**Problem**
If a line in the data holds the string "eapply", list it.

**Data extract**
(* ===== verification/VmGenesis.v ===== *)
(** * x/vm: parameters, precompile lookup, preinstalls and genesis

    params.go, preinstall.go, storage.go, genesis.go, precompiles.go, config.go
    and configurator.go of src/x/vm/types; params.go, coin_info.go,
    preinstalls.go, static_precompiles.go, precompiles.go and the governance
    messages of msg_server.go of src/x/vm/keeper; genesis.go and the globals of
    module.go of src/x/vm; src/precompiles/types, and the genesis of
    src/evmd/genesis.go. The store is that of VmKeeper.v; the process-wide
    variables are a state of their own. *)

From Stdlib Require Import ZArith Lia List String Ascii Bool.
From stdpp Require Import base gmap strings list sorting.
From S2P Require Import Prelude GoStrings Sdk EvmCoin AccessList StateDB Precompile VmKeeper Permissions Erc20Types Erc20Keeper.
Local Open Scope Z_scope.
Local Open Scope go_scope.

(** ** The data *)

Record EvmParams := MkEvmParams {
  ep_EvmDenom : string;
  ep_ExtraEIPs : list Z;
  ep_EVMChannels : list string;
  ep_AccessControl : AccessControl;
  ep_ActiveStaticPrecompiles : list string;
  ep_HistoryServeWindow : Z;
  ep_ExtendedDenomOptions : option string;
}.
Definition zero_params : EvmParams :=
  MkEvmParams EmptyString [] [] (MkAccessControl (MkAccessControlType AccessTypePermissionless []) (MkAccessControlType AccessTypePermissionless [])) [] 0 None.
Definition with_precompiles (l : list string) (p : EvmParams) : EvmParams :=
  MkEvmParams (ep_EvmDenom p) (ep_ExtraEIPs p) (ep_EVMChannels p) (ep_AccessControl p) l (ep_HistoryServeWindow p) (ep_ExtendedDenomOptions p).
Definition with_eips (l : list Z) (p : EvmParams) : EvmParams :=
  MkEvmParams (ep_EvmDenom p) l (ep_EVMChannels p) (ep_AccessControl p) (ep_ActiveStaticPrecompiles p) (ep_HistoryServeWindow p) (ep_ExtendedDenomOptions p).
---
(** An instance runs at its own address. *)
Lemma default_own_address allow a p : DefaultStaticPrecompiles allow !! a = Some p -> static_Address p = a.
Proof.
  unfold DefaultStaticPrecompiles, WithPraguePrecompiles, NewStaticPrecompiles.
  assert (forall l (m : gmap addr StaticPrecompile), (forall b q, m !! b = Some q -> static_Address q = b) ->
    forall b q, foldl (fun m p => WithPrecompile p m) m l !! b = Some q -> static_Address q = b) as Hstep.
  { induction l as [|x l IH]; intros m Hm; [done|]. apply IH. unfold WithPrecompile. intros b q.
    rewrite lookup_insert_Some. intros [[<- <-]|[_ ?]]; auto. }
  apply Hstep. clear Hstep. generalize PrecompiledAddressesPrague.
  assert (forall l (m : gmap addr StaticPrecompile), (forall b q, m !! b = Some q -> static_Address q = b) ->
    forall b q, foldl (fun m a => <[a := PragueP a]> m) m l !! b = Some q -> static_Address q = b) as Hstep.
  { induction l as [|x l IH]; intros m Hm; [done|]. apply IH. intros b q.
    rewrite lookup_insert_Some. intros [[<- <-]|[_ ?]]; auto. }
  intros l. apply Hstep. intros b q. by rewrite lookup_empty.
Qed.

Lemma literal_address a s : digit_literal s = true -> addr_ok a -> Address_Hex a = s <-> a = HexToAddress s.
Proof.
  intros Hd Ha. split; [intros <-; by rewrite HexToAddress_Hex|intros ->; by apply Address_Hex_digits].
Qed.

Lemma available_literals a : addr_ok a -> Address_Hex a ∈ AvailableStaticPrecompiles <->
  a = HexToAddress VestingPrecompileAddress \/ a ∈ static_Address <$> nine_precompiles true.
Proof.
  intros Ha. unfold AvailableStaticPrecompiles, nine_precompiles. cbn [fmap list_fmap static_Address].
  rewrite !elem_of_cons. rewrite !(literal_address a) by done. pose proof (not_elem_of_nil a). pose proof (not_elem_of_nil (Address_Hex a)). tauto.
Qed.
--
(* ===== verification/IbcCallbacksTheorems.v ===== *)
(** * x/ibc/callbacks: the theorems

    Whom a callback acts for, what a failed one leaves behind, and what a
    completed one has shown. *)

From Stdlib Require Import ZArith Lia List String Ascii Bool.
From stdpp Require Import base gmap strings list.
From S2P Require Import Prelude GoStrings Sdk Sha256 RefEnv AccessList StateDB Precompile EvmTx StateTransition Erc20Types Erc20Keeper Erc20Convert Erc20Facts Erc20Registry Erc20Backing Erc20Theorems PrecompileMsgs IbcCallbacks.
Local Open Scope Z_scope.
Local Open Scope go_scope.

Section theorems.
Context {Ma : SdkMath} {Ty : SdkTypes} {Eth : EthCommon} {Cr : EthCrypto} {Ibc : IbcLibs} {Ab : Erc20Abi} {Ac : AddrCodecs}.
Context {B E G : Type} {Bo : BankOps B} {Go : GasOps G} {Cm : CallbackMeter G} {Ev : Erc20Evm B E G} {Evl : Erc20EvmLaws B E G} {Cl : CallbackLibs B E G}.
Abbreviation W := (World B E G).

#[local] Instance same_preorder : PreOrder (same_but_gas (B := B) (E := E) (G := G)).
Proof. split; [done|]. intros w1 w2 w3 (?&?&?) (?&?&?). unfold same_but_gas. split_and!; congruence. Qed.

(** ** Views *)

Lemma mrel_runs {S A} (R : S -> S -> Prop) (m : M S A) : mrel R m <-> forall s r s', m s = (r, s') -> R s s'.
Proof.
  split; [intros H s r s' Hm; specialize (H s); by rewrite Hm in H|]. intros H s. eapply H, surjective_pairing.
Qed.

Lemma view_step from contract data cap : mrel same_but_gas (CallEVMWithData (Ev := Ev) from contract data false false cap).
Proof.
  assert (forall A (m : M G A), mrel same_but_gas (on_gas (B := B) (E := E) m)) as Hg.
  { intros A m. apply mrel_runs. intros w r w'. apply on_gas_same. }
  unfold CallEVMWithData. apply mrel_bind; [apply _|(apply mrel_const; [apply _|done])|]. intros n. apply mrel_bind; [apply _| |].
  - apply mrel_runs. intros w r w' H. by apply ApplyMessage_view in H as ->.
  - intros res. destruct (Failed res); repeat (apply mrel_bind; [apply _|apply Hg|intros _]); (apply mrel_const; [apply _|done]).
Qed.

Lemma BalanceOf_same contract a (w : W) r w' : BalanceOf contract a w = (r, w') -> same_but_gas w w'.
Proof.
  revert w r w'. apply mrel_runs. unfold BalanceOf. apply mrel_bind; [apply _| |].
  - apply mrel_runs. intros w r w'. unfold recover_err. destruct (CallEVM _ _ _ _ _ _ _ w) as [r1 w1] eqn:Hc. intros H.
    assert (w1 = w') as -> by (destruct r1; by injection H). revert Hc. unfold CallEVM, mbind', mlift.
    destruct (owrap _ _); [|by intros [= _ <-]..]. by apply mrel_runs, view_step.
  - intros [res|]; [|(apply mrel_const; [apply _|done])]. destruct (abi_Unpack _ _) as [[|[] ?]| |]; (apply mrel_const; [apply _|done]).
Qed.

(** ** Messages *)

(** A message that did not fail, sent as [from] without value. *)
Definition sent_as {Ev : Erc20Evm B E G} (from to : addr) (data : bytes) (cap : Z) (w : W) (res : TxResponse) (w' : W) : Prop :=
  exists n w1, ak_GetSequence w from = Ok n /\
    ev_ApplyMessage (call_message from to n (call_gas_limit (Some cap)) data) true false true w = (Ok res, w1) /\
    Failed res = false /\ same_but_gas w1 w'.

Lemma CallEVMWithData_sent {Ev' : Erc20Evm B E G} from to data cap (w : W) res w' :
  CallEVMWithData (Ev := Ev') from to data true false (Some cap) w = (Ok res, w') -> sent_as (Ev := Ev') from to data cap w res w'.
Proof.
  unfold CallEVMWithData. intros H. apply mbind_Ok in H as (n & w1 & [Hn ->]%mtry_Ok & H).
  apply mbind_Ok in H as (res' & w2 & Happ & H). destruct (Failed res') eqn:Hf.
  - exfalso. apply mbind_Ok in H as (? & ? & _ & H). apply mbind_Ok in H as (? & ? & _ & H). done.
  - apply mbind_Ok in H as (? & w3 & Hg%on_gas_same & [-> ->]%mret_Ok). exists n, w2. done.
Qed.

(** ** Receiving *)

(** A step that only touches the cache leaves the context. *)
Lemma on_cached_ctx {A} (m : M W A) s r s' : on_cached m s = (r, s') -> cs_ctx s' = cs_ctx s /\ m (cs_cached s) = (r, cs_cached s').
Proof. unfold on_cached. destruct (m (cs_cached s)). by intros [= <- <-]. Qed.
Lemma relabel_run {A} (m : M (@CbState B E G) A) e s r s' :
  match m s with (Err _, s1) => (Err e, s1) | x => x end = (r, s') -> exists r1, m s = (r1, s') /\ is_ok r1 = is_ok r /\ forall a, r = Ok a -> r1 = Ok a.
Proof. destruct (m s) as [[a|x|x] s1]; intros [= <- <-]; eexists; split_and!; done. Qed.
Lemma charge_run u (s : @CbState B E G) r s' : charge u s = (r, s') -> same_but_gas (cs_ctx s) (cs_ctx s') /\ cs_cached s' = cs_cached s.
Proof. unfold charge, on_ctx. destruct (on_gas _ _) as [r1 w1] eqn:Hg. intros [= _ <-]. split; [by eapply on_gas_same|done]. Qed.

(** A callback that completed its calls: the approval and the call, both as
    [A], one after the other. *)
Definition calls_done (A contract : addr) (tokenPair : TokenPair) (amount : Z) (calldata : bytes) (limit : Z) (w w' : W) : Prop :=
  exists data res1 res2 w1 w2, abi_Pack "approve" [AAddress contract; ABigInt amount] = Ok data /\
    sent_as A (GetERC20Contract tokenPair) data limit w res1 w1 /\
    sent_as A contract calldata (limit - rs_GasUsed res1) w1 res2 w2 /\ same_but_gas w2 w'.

**Your solution**
  split; [intros H s r s' Hm; specialize (H s); by rewrite Hm in H|]. intros H s. eapply H, surjective_pairing.
Proof. unfold charge, on_ctx. destruct (on_gas _ _) as [r1 w1] eqn:Hg. intros [= _ <-]. split; [by eapply on_gas_same|done]. Qed.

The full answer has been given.